Our customers were waiting shipment for multiple quarantined batches. We threw any available resources into this investigation. We swabbed all over the raw material containers, their processing areas, and where work was done for the water system. We sent organisms to Accugenix for Identification. This was important for 3 main reasons:

The Let-Down

The smoking guns were so persuasive they blinded us to evidence redeeming them.

The water system proved its’ innocence quickly. Even though product samples were tested after construction, they were formulated or filled before the work started. All bioburden tests for the system, including resamples collected for this investigation, returned negative for growth. We had no direct evidence implicating the system.

The raw materials were an interesting story. It turns out, different materials are used to create the same vanilla scent depending on the final product formulation. It’s amazing what those formulation R&D scientists can do! There were no common materials used throughout the contaminated products.

Our investigation quickly sputtered. None of our investigative IDs were closely related to Pseudomonas. In fact, we were happy with the cleanliness of the water supply and raw material areas.

The Second-Hand Smoke

Does “Smoking gun” have an opposite? Some sort of slow, hidden, mundane killer? Second-hand smoke? That was the case here.

It’s convenient for a manufacturing site to blame the micro laboratory for failing results. If microbes come from the lab, product isn’t implicated. Unfortunately, lab personnel faced these accusations in the past. Even after manufacturing root causes were found, there was still bias against the lab. Morale took a hit.

The smoking guns took attention away from the lab. Despite the business implications, we were excited to avoid the initial blame. As the investigation continued, test sessions from subsequent days returned Pseudomonas. More batches were quarantined. Almost everything in the lab was swabbed for this investigation.

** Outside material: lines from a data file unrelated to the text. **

(** A step that does not yield ends the generator. *)
Lemma step_ends exec dispatch bound s id v s1 e f :
  step_generator exec dispatch bound s id v = (s1, Err e) -> generators s1 !! id = Some f -> ended f.
Proof.
  unfold step_generator, frame_missing, ended. destruct (generators s !! id) as [f0|] eqn:L; [|intros [= <- <-]; congruence].
  destruct (_ || _) eqn:E; [intros [= <- <-]; congruence|].
  assert (forall s f0, enter_frame exec dispatch bound s id f0 = (s1, Err e) -> generators s1 !! id = Some f ->
    g_closed f || g_finished f = true) as Enter.
  { intros s2 f2. unfold enter_frame. cbv zeta. destruct (run_generator_body _ _ _ _ _ _) as [i [s3 [u|[e3|[]|e3]|]]]; try done;
      intros [= <- <-] L'; apply update_frame_lookup in L' as (f1 & _ & ->); apply orb_true_r. }
  destruct (drain_top f0) as [[[x|] f1]|]; [discriminate|apply Enter..].
Qed.
End Ended.

(** C9: An ended generator stays ended: after a step that raised, by exhaustion or
    otherwise, [next] and [send] raise StopIteration and change nothing, [throw]
    raises what is thrown, and [close] returns; the body never runs again. *)
Theorem ended_generator_stays_ended `{External} `{!ExternalOrder} `{!Platform} `{!Formats} `{!Calls} `{!Estimates}
    `{!Environment} `{!Host} exec dispatch bound s id v s1 e f exec' dispatch' bound' sent exc :
  step_generator exec dispatch bound s id v = (s1, Err e) ->
  generators s1 !! id = Some f -> g_started f = true -> g_delegating_to f = None ->
  dispatch_suspended exec' dispatch' bound' s1 id "__next__" [] = (s1, Err (Exception stop_iteration)) /\
  dispatch_suspended exec' dispatch' bound' s1 id "send" [sent] = (s1, Err (Exception stop_iteration)) /\
  (dispatch_suspended exec' dispatch' bound' s1 id "throw" [VException exc]).2 = Err (Exception exc) /\
  (dispatch_suspended exec' dispatch' bound' s1 id "close" []).2 = Ok VNone.
Proof.
  intros St L Started D. pose proof (step_ends _ _ _ _ _ _ _ _ _ St L) as E. unfold ended in E.
  assert (is_live s1 id = false) as Dead.
  { unfold is_live, live. rewrite L. destruct (g_closed f), (g_finished f); cbn in *; by rewrite ?andb_false_r. }
  unfold dispatch_suspended. cbn [String.eqb Ascii.eqb Bool.eqb orb is_nil head default]. rewrite L. cbn [mbind option_bind].
  rewrite D. unfold throw_into_generator, close_generator, step_generator, thrown_exception. rewrite L. cbn [mbind option_bind and_then].
  rewrite D, E, Started. cbn [negb andb and_then done]. rewrite Dead. by destruct sent.
Qed.

(** A generator not started yet: [send] takes only [None], and neither [throw] nor
    [close] runs its body; both leave the frame ended, [throw] raising what is
    thrown. *)
Theorem fresh_generator_runs_nothing `{External} `{!ExternalOrder} `{!Platform} `{!Formats} `{!Calls} `{!Estimates}
    `{!Environment} `{!Host} exec dispatch bound s0 func_def body locals touched sent exc :
  sent <> VNone ->
  let s := (create_generator s0 func_def body locals touched).1 in
  let id := next_cursor_id s0 in
  let ended_at s1 := exists f, generators s1 !! id = Some f /\ ended f /\ g_body f = body /\ g_locals f = locals in
  let throw := dispatch_suspended exec dispatch bound s id "throw" [VException exc] in
  let close := dispatch_suspended exec dispatch bound s id "close" [] in
  dispatch_suspended exec dispatch bound s id "send" [sent] =
    (s, fail (TypeError "can't send non-None value to a just-started generator")) /\
  throw.2 = Err (Exception exc) /\ variables throw.1 = variables s0 /\ ended_at throw.1 /\
  close.2 = Ok VNone /\ variables close.1 = variables s0 /\ ended_at close.1.
Proof.
  intros NV. cbv zeta. set (s := (create_generator _ _ _ _ _).1). set (id := next_cursor_id s0).
  assert (exists f, generators s !! id = Some f /\ g_started f = false /\ g_delegating_to f = None /\
    g_body f = body /\ g_locals f = locals) as (f & L & St & D & B & Ls)
    by (eexists; cbn; rewrite lookup_insert_eq; repeat split).
  assert (variables s = variables s0) as V by reflexivity. clearbody s.
  unfold dispatch_suspended. cbn [String.eqb Ascii.eqb Bool.eqb orb is_nil head default]. rewrite L. cbn [mbind option_bind].
  rewrite D. unfold throw_into_generator, close_generator, thrown_exception. rewrite L. cbn [mbind option_bind and_then done].
  rewrite D, St. cbn [and_then done negb andb].
  assert (is_live s id = false) as Dead by (unfold is_live, live; by rewrite L, St). rewrite Dead. cbn [negb].
  unfold mark_generator_closed, update_frame, done. rewrite L. cbn. rewrite lookup_insert_eq.
  split; [by destruct sent|]. rewrite V. repeat split; try done;
    rewrite ?lookup_insert_eq; eexists; (split; [done|]); by unfold ended; cbn; auto.
Qed.

(** ** Sample runs *)

Module Runs.

(** An evaluator of names, constants and tuples of them, in which the yield
    expressions are those of the steppers. *)
Definition leaf_eval (s : InterpreterState) (e : PyExpr) : Eval Value :=
  match e with
  | EName n => (s, match variables s !! n with Some v => Ok v | None => fail (name_not_defined n) end)
  | EConstant c => (s, Ok (eval_constant c))
  | ETuple es => (s, Ok (VTuple (map (fun e => match e with EConstant c => eval_constant c | _ => VNone end) es)))
  | _ => (s, fail (Runtime ""))
  end.

#[local] Instance yielding : Host := {|
  host_expr := fun s e => match e with
    | EYield v => eval_yield leaf_eval s v
    | EYieldFrom v =>
        eval_yield_from leaf_eval (fun s _ => (s, fail (Runtime ""))) (fun s _ => (s, fail (Runtime "")))
          (fun s v => match v with VTuple vs => (s, Ok vs) | _ => (s, fail (Runtime "")) end) s v
    | _ => (s, fail (Runtime ""))
    end;
  host_stmt := fun s _ => (s, Ok VNone);
  host_assign := fun s _ _ => (s, Ok ());
  host_aug_assign := fun s _ _ _ => (s, Ok VNone);
  host_resolve := fun s _ => (s, Ok (VBool false));
  host_match_attribute := fun _ _ _ => Ok VNone;
  host_context_method := fun s _ _ _ => (s, Ok VNone);
  apply_decorator := fun s _ v => (s, Ok v)
|}.

Definition num (z : Z) : PyExpr := EConstant (CInt z).
Definition nums (zs : list Z) : PyExpr := ETuple (map num zs).
Definition yield_ (e : PyExpr) : PyStmt := At 0 (SExpr (EYield (Some e))).
Definition for_ (x : string) (e : PyExpr) (b : list PyStmt) : PyStmt := At 0 (SFor (EName x) e b []).
Definition raise_ (name : string) : PyStmt := At 0 (SRaise (Some (EName name)) None).
Definition catching (body handler final : list PyStmt) : PyStmt :=
  At 0 (STry false body [mkExceptHandler None None handler] [] final).

(** A generator over a body that the gate admits, and a method of it. *)
Definition start (body : list PyStmt) (touched : list string) : InterpreterState :=
  (create_generator (set_variables ∅ fresh_state) (genexp_def fresh_state) body ∅ touched).1.
Definition method (name : string) (args : list Value) (s : InterpreterState) : Eval Value :=
  generator_method (eval_stmt 20) 50 3 s (VGenerator 0) name args.

(** What a caller sees: an integer, or the name of an exception. *)
Inductive outcome : Type := Item (z : Z) | Raises (name : string) | Fails (message : string) | Other.
Definition seen (r : EvalResult Value) : outcome :=
  match r with
  | Ok (VInt z) => Item z
  | Err (Exception e) => Raises (exc_type_name e)
  | Err (Interpreter (Runtime m)) => Fails m
  | _ => Other
  end.

(** The outcomes of [n] calls of [next], and the state after them. *)
Fixpoint nexts (n : nat) (s : InterpreterState) : list outcome :=
  match n with O => [] | S n => seen (method "__next__" [] s).2 :: nexts n (method "__next__" [] s).1 end.
Definition after (n : nat) (s : InterpreterState) : InterpreterState := Nat.iter n (fun s => (method "__next__" [] s).1) s.

Definition stop : outcome := Raises "StopIteration".
End Runs.

Section Findings.
Import Runs.
#[local] Existing Instance Runs.yielding.

(** Two loops over tuples, over different variables and over the same one: the inner
    loop takes the record of the outer one for its own, and the generator never
    ends. *)
Lemma nested_loops_over_one_name :
  let body x y := [for_ x (nums [1; 2]) [for_ y (nums [5; 6]) [yield_ (EName y)]]] in
  nexts 5 (start (body "i"%string "j"%string) ["i"; "j"]%string) = map Item [5; 6; 5; 6] ++ [stop] /\
  generator_suspendable (body "_"%string "_"%string) = true /\
  nexts 5 (start (body "_"%string "_"%string) ["_"]%string) = map Item [5; 2; 2; 2; 2].
Proof. vm_compute. repeat split. Qed.

(** The [else] of a loop that does not yield itself is dropped from the body of a
    generator. *)
Lemma loop_else_dropped :
  let loop := At 0 (SFor (EName "x") (nums []) [At 0 SPass] [At 0 (SAssign [EName "y"] (num 1))]) in
  let body := [At 0 (SAssign [EName "y"] (num 0)); loop; yield_ (EName "y")] in
  generator_suspendable body = true /\ nexts 1 (start body ["x"; "y"]%string) = [Item 0].
Proof. vm_compute. repeat split. Qed.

What’s worse than being blamed in the laboratory? Not having an explanation for the issue that you can easily fix. I read the investigative swab plates with the lab manager. We were not in the greatest mood. We went through a huge stack of plates with no source to blame. As we went through, swabs from the water bath, the incubators, test hood, countertop surfaces, and sinks were all clean.

The very last test plate gave us our Eureka moment. We instinctively jumped to high five. A pipette! The inside of one of the pipettes was COVERED in Pseudomonas. The organism dripped down into test plates during each session. We had our definitive root cause! We worked with the pipette manufacturer to improve our routine cleaning and maintenance program, and never saw the problem again.

As my colleague Alan Hoffmeister would agree, "Don't underestimate your lab accessories".